§ **Your assignment**:
Every entry below, first to last, should be restated word for word.

Stored data entries
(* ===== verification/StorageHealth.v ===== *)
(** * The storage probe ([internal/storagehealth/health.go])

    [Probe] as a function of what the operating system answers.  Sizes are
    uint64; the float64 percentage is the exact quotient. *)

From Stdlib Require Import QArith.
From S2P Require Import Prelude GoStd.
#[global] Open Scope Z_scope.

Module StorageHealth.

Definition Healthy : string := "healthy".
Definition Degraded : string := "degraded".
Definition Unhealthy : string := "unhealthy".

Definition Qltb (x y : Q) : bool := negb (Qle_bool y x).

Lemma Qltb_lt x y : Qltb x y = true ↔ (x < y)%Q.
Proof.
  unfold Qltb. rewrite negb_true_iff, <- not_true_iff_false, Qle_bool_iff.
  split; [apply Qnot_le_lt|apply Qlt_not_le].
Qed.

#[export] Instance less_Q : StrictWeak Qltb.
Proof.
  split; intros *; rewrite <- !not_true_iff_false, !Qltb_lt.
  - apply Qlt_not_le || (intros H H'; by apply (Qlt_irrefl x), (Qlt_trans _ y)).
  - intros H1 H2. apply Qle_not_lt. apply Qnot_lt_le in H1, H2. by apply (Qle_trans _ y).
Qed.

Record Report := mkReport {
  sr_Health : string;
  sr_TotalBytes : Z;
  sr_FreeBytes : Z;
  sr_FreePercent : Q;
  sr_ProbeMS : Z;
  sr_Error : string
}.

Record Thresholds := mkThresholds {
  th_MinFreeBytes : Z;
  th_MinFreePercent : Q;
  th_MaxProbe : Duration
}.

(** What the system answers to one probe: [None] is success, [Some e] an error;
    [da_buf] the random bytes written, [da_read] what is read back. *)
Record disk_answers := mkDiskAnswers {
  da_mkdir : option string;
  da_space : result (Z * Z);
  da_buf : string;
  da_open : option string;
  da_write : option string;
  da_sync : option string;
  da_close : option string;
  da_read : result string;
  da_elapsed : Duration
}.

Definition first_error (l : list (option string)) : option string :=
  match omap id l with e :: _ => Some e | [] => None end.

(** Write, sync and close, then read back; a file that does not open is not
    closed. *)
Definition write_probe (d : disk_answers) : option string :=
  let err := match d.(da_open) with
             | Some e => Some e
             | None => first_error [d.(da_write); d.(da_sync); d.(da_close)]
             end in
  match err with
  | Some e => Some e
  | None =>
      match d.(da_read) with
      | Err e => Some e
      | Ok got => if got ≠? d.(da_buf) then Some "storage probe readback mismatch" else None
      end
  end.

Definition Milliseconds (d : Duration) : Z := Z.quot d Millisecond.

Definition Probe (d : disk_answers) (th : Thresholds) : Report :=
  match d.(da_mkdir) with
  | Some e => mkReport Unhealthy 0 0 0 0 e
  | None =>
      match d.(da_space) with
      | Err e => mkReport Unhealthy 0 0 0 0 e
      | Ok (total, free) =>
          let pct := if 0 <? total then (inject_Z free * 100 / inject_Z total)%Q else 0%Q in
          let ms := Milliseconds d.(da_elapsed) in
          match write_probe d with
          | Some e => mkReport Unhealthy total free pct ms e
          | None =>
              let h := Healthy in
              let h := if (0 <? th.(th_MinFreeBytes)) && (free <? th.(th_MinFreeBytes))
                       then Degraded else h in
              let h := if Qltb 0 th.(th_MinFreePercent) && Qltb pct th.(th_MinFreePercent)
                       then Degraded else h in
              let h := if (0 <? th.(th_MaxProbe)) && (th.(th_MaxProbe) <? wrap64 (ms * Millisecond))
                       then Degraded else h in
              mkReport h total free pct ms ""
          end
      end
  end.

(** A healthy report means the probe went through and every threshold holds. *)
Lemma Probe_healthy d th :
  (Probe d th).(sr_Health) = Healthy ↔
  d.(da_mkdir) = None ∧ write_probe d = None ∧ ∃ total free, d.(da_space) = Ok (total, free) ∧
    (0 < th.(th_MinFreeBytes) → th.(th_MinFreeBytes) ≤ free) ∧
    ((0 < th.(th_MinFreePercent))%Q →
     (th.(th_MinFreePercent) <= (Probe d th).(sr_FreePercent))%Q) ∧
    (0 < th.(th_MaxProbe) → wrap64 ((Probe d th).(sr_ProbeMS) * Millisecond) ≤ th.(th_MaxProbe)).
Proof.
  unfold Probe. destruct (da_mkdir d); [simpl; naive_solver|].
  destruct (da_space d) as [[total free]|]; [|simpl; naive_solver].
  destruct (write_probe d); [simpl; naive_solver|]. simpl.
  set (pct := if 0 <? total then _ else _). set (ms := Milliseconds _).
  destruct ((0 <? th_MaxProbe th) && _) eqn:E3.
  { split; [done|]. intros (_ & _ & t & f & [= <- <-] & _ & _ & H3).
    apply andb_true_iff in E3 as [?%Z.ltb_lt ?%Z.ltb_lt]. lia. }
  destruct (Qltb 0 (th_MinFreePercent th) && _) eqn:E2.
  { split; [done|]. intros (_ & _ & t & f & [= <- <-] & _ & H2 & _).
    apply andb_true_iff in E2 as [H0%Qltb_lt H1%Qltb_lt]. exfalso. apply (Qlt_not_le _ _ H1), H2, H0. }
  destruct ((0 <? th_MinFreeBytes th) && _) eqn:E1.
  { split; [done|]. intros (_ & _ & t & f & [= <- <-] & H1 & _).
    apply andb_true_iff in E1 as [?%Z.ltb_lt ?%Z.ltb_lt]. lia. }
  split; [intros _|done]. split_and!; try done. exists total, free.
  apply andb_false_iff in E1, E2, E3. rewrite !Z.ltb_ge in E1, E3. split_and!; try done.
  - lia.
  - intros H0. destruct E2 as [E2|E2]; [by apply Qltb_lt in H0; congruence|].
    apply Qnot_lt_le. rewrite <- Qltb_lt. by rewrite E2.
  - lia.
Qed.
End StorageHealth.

§ **Task answer**:
(* ===== verification/StorageHealth.v ===== *)
(** * The storage probe ([internal/storagehealth/health.go])

    [Probe] as a function of what the operating system answers.  Sizes are
    uint64; the float64 percentage is the exact quotient. *)

From Stdlib Require Import QArith.
From S2P Require Import Prelude GoStd.
#[global] Open Scope Z_scope.

Module StorageHealth.

Definition Healthy : string := "healthy".
Definition Degraded : string := "degraded".
Definition Unhealthy : string := "unhealthy".

Definition Qltb (x y : Q) : bool := negb (Qle_bool y x).

Lemma Qltb_lt x y : Qltb x y = true ↔ (x < y)%Q.
Proof.
  unfold Qltb. rewrite negb_true_iff, <- not_true_iff_false, Qle_bool_iff.
  split; [apply Qnot_le_lt|apply Qlt_not_le].
Qed.

#[export] Instance less_Q : StrictWeak Qltb.
Proof.
  split; intros *; rewrite <- !not_true_iff_false, !Qltb_lt.
  - apply Qlt_not_le || (intros H H'; by apply (Qlt_irrefl x), (Qlt_trans _ y)).
  - intros H1 H2. apply Qle_not_lt. apply Qnot_lt_le in H1, H2. by apply (Qle_trans _ y).
Qed.

Record Report := mkReport {
  sr_Health : string;
  sr_TotalBytes : Z;
  sr_FreeBytes : Z;
  sr_FreePercent : Q;
  sr_ProbeMS : Z;
  sr_Error : string
}.

Record Thresholds := mkThresholds {
  th_MinFreeBytes : Z;
  th_MinFreePercent : Q;
  th_MaxProbe : Duration
}.

(** What the system answers to one probe: [None] is success, [Some e] an error;
    [da_buf] the random bytes written, [da_read] what is read back. *)
Record disk_answers := mkDiskAnswers {
  da_mkdir : option string;
  da_space : result (Z * Z);
  da_buf : string;
  da_open : option string;
  da_write : option string;
  da_sync : option string;
  da_close : option string;
  da_read : result string;
  da_elapsed : Duration
}.

Definition first_error (l : list (option string)) : option string :=
  match omap id l with e :: _ => Some e | [] => None end.

(** Write, sync and close, then read back; a file that does not open is not
    closed. *)
Definition write_probe (d : disk_answers) : option string :=
  let err := match d.(da_open) with
             | Some e => Some e
             | None => first_error [d.(da_write); d.(da_sync); d.(da_close)]
             end in
  match err with
  | Some e => Some e
  | None =>
      match d.(da_read) with
      | Err e => Some e
      | Ok got => if got ≠? d.(da_buf) then Some "storage probe readback mismatch" else None
      end
  end.

Definition Milliseconds (d : Duration) : Z := Z.quot d Millisecond.

Definition Probe (d : disk_answers) (th : Thresholds) : Report :=
  match d.(da_mkdir) with
  | Some e => mkReport Unhealthy 0 0 0 0 e
  | None =>
      match d.(da_space) with
      | Err e => mkReport Unhealthy 0 0 0 0 e
      | Ok (total, free) =>
          let pct := if 0 <? total then (inject_Z free * 100 / inject_Z total)%Q else 0%Q in
          let ms := Milliseconds d.(da_elapsed) in
          match write_probe d with
          | Some e => mkReport Unhealthy total free pct ms e
          | None =>
              let h := Healthy in
              let h := if (0 <? th.(th_MinFreeBytes)) && (free <? th.(th_MinFreeBytes))
                       then Degraded else h in
              let h := if Qltb 0 th.(th_MinFreePercent) && Qltb pct th.(th_MinFreePercent)
                       then Degraded else h in
              let h := if (0 <? th.(th_MaxProbe)) && (th.(th_MaxProbe) <? wrap64 (ms * Millisecond))
                       then Degraded else h in
              mkReport h total free pct ms ""
          end
      end
  end.

(** A healthy report means the probe went through and every threshold holds. *)
Lemma Probe_healthy d th :
  (Probe d th).(sr_Health) = Healthy ↔
  d.(da_mkdir) = None ∧ write_probe d = None ∧ ∃ total free, d.(da_space) = Ok (total, free) ∧
    (0 < th.(th_MinFreeBytes) → th.(th_MinFreeBytes) ≤ free) ∧
    ((0 < th.(th_MinFreePercent))%Q →
     (th.(th_MinFreePercent) <= (Probe d th).(sr_FreePercent))%Q) ∧
    (0 < th.(th_MaxProbe) → wrap64 ((Probe d th).(sr_ProbeMS) * Millisecond) ≤ th.(th_MaxProbe)).
Proof.
  unfold Probe. destruct (da_mkdir d); [simpl; naive_solver|].
  destruct (da_space d) as [[total free]|]; [|simpl; naive_solver].
  destruct (write_probe d); [simpl; naive_solver|]. simpl.
  set (pct := if 0 <? total then _ else _). set (ms := Milliseconds _).
  destruct ((0 <? th_MaxProbe th) && _) eqn:E3.
  { split; [done|]. intros (_ & _ & t & f & [= <- <-] & _ & _ & H3).
    apply andb_true_iff in E3 as [?%Z.ltb_lt ?%Z.ltb_lt]. lia. }
  destruct (Qltb 0 (th_MinFreePercent th) && _) eqn:E2.
  { split; [done|]. intros (_ & _ & t & f & [= <- <-] & _ & H2 & _).
    apply andb_true_iff in E2 as [H0%Qltb_lt H1%Qltb_lt]. exfalso. apply (Qlt_not_le _ _ H1), H2, H0. }
  destruct ((0 <? th_MinFreeBytes th) && _) eqn:E1.
  { split; [done|]. intros (_ & _ & t & f & [= <- <-] & H1 & _).
    apply andb_true_iff in E1 as [?%Z.ltb_lt ?%Z.ltb_lt]. lia. }
  split; [intros _|done]. split_and!; try done. exists total, free.
  apply andb_false_iff in E1, E2, E3. rewrite !Z.ltb_ge in E1, E3. split_and!; try done.
  - lia.
  - intros H0. destruct E2 as [E2|E2]; [by apply Qltb_lt in H0; congruence|].
    apply Qnot_lt_le. rewrite <- Qltb_lt. by rewrite E2.
  - lia.
Qed.
End StorageHealth.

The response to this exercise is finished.